Exercise »
The response should contain every entry, reproduced exactly.

======== Source records ========

(* ===== verification/PebbleInv.v ===== *)
(** * The Pebble storage keeps its invariant (pebble_storage.go)

    Every branch of [Store], errors and failed commits included, leaves a database
    that holds exactly the rows of some events: those it held, less the ones the
    request deletes or replaces, and the stored one. *)

From S2P Require Import Prelude GoTime Text Bytes Event Filter Storage PebbleKeys Heap PebbleCursor PebbleStore PebbleRows.

(** ** Inverting successful computations *)

Lemma wrap_err_Ok {A} what (r : Res A) a : wrap_err what r = Ok a -> r = Ok a.
Proof. by destruct r. Qed.

(** [inv_ok]: take a successful chain of binds apart. *)
Ltac inv_ok :=
  repeat match goal with
  | H : (_ ≫= _) = Ok _ |- _ => apply bind_Ok in H as (? & ? & H)
  | H : wrap_err _ _ = Ok _ |- _ => apply wrap_err_Ok in H
  | H : mret _ = Ok _ |- _ => injection H as <-
  | H : Ok _ = Ok _ |- _ => injection H as <-
  end.

Section Inv.

Context {D I : Type} `{PebbleLaws D I, EventCodecLaws}.
Implicit Types d : D.

(** ** Reads *)

Lemma get_value_Ok d what k v : get_value d what k = Ok v -> db_view d !! k = v.
Proof.
  unfold get_value. pose proof (pl_Get d k) as Hg. intros Hv%wrap_err_Ok.
  destruct (db_Get d k); by simplify_eq.
Qed.

(** The event behind an id. *)
Definition event_at (L : list Event) (ib : bytes) (r : option Event) : Prop :=
  match r with
  | Some e => e ∈ L /\ idb e = ib
  | None => forall e, e ∈ L -> idb e <> ib
  end.

Lemma get_event_Ok d L what ib r : rows_ok (db_view d) L -> length ib = 32%nat ->
  get_event d what ib = Ok r -> event_at L ib r.
Proof.
  intros [Hi He Hs Hc] Hl Hget. unfold get_event in Hget. inv_ok.
  match goal with Hv : get_value _ _ _ = _ |- _ => apply get_value_Ok in Hv; rename Hv into Hv1 end.
  destruct x as [v|]; inv_ok; cbn [event_at].
  - rewrite event_key_eq in Hv1 by done. destruct (Hs _ _ Hv1) as [(e & Hin & Hr)|Ho].
    + destruct (He e Hin) as [Hok Hst]. destruct (codec_roundtrip e Hst) as (b & Hm & Hu).
      pose proof (rows_key_id e _ _ Hok Hr) as Hk. rewrite key_id_app in Hk by done.
      apply elem_of_rows in Hr; [|done]. destruct Hr as [[_ ->]|[Hkeys _]].
      * unfold json_of in *. rewrite Hm in *. assert (x = e) as -> by congruence. by split.
      * apply elem_of_index_keys in Hkeys as (p & Hp & Hpp); [|by apply idb_length].
        destruct Hpp as [->|(h & _ & ->)]; discriminate Hp.
    + destruct Ho as [(h & Hh & _)|(p & h & Hp & Hh)]; [discriminate Hh|]. injection Hh as Hh _.
      unfold prefixEvent, prefixDeletedID, prefixDeletedAddr in *. lia.
  - intros e Hin <-. pose proof (Hc e (makeEventKey (idb e)) (json_of e) Hin) as Hr.
    rewrite Hr in Hv1; [done|]. unfold rows. by left.
Qed.

(** The event an id stands for is the only one. *)
Lemma event_at_same m L ib e x : rows_ok m L -> event_at L ib (Some e) -> x ∈ L -> idb x = ib -> x = e.
Proof.
  intros Hr [Hin Hid] Hx Hxi. eapply distinct_ids_eq; [apply Hr|done|done|].
  apply idb_same; [by apply Hr|by apply Hr|congruence].
Qed.

Lemma addr_value m L h v : rows_ok m L -> m !! (prefixAddr :: h) = Some v -> length v = 32%nat.
Proof.
  intros Hr Hv. destruct (ro_sound _ _ Hr _ _ Hv) as [(e & Hin & Hrow)|[(h' & _ & ?)|(p & h' & Hp & Hk)]]; [|done|].
  - destruct (rows_first _ _ _ (proj1 (ro_events _ _ Hr e Hin)) Hrow) as (x & t & [= <- <-] & Hx).
    unfold prefixEvent, prefixCreatedAt, prefixField, prefixAddr in Hx. lia.
  - injection Hk as Hk _. unfold prefixAddr, prefixDeletedID, prefixDeletedAddr in *. lia.
Qed.

(** ** Slices *)

Lemma index_keys_of_live e id : index_keys_of e (live id) = index_keys e id.
Proof.
  unfold index_keys_of, index_keys, live. cbv zeta. f_equal. generalize (field_hashes e). intros hs.
  induction hs as [|h hs IH]; [done|]. cbn [imap fmap list_fmap]. f_equal. exact IH.
Qed.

========

Exercise answer »
(* ===== verification/PebbleInv.v ===== *)
(** * The Pebble storage keeps its invariant (pebble_storage.go)

    Every branch of [Store], errors and failed commits included, leaves a database
    that holds exactly the rows of some events: those it held, less the ones the
    request deletes or replaces, and the stored one. *)

From S2P Require Import Prelude GoTime Text Bytes Event Filter Storage PebbleKeys Heap PebbleCursor PebbleStore PebbleRows.

(** ** Inverting successful computations *)

Lemma wrap_err_Ok {A} what (r : Res A) a : wrap_err what r = Ok a -> r = Ok a.
Proof. by destruct r. Qed.

(** [inv_ok]: take a successful chain of binds apart. *)
Ltac inv_ok :=
  repeat match goal with
  | H : (_ ≫= _) = Ok _ |- _ => apply bind_Ok in H as (? & ? & H)
  | H : wrap_err _ _ = Ok _ |- _ => apply wrap_err_Ok in H
  | H : mret _ = Ok _ |- _ => injection H as <-
  | H : Ok _ = Ok _ |- _ => injection H as <-
  end.

Section Inv.

Context {D I : Type} `{PebbleLaws D I, EventCodecLaws}.
Implicit Types d : D.

(** ** Reads *)

Lemma get_value_Ok d what k v : get_value d what k = Ok v -> db_view d !! k = v.
Proof.
  unfold get_value. pose proof (pl_Get d k) as Hg. intros Hv%wrap_err_Ok.
  destruct (db_Get d k); by simplify_eq.
Qed.

(** The event behind an id. *)
Definition event_at (L : list Event) (ib : bytes) (r : option Event) : Prop :=
  match r with
  | Some e => e ∈ L /\ idb e = ib
  | None => forall e, e ∈ L -> idb e <> ib
  end.

Lemma get_event_Ok d L what ib r : rows_ok (db_view d) L -> length ib = 32%nat ->
  get_event d what ib = Ok r -> event_at L ib r.
Proof.
  intros [Hi He Hs Hc] Hl Hget. unfold get_event in Hget. inv_ok.
  match goal with Hv : get_value _ _ _ = _ |- _ => apply get_value_Ok in Hv; rename Hv into Hv1 end.
  destruct x as [v|]; inv_ok; cbn [event_at].
  - rewrite event_key_eq in Hv1 by done. destruct (Hs _ _ Hv1) as [(e & Hin & Hr)|Ho].
    + destruct (He e Hin) as [Hok Hst]. destruct (codec_roundtrip e Hst) as (b & Hm & Hu).
      pose proof (rows_key_id e _ _ Hok Hr) as Hk. rewrite key_id_app in Hk by done.
      apply elem_of_rows in Hr; [|done]. destruct Hr as [[_ ->]|[Hkeys _]].
      * unfold json_of in *. rewrite Hm in *. assert (x = e) as -> by congruence. by split.
      * apply elem_of_index_keys in Hkeys as (p & Hp & Hpp); [|by apply idb_length].
        destruct Hpp as [->|(h & _ & ->)]; discriminate Hp.
    + destruct Ho as [(h & Hh & _)|(p & h & Hp & Hh)]; [discriminate Hh|]. injection Hh as Hh _.
      unfold prefixEvent, prefixDeletedID, prefixDeletedAddr in *. lia.
  - intros e Hin <-. pose proof (Hc e (makeEventKey (idb e)) (json_of e) Hin) as Hr.
    rewrite Hr in Hv1; [done|]. unfold rows. by left.
Qed.

(** The event an id stands for is the only one. *)
Lemma event_at_same m L ib e x : rows_ok m L -> event_at L ib (Some e) -> x ∈ L -> idb x = ib -> x = e.
Proof.
  intros Hr [Hin Hid] Hx Hxi. eapply distinct_ids_eq; [apply Hr|done|done|].
  apply idb_same; [by apply Hr|by apply Hr|congruence].
Qed.

Lemma addr_value m L h v : rows_ok m L -> m !! (prefixAddr :: h) = Some v -> length v = 32%nat.
Proof.
  intros Hr Hv. destruct (ro_sound _ _ Hr _ _ Hv) as [(e & Hin & Hrow)|[(h' & _ & ?)|(p & h' & Hp & Hk)]]; [|done|].
  - destruct (rows_first _ _ _ (proj1 (ro_events _ _ Hr e Hin)) Hrow) as (x & t & [= <- <-] & Hx).
    unfold prefixEvent, prefixCreatedAt, prefixField, prefixAddr in Hx. lia.
  - injection Hk as Hk _. unfold prefixAddr, prefixDeletedID, prefixDeletedAddr in *. lia.
Qed.

(** ** Slices *)

Lemma index_keys_of_live e id : index_keys_of e (live id) = index_keys e id.
Proof.
  unfold index_keys_of, index_keys, live. cbv zeta. f_equal. generalize (field_hashes e). intros hs.
  induction hs as [|h hs IH]; [done|]. cbn [imap fmap list_fmap]. f_equal. exact IH.
Qed.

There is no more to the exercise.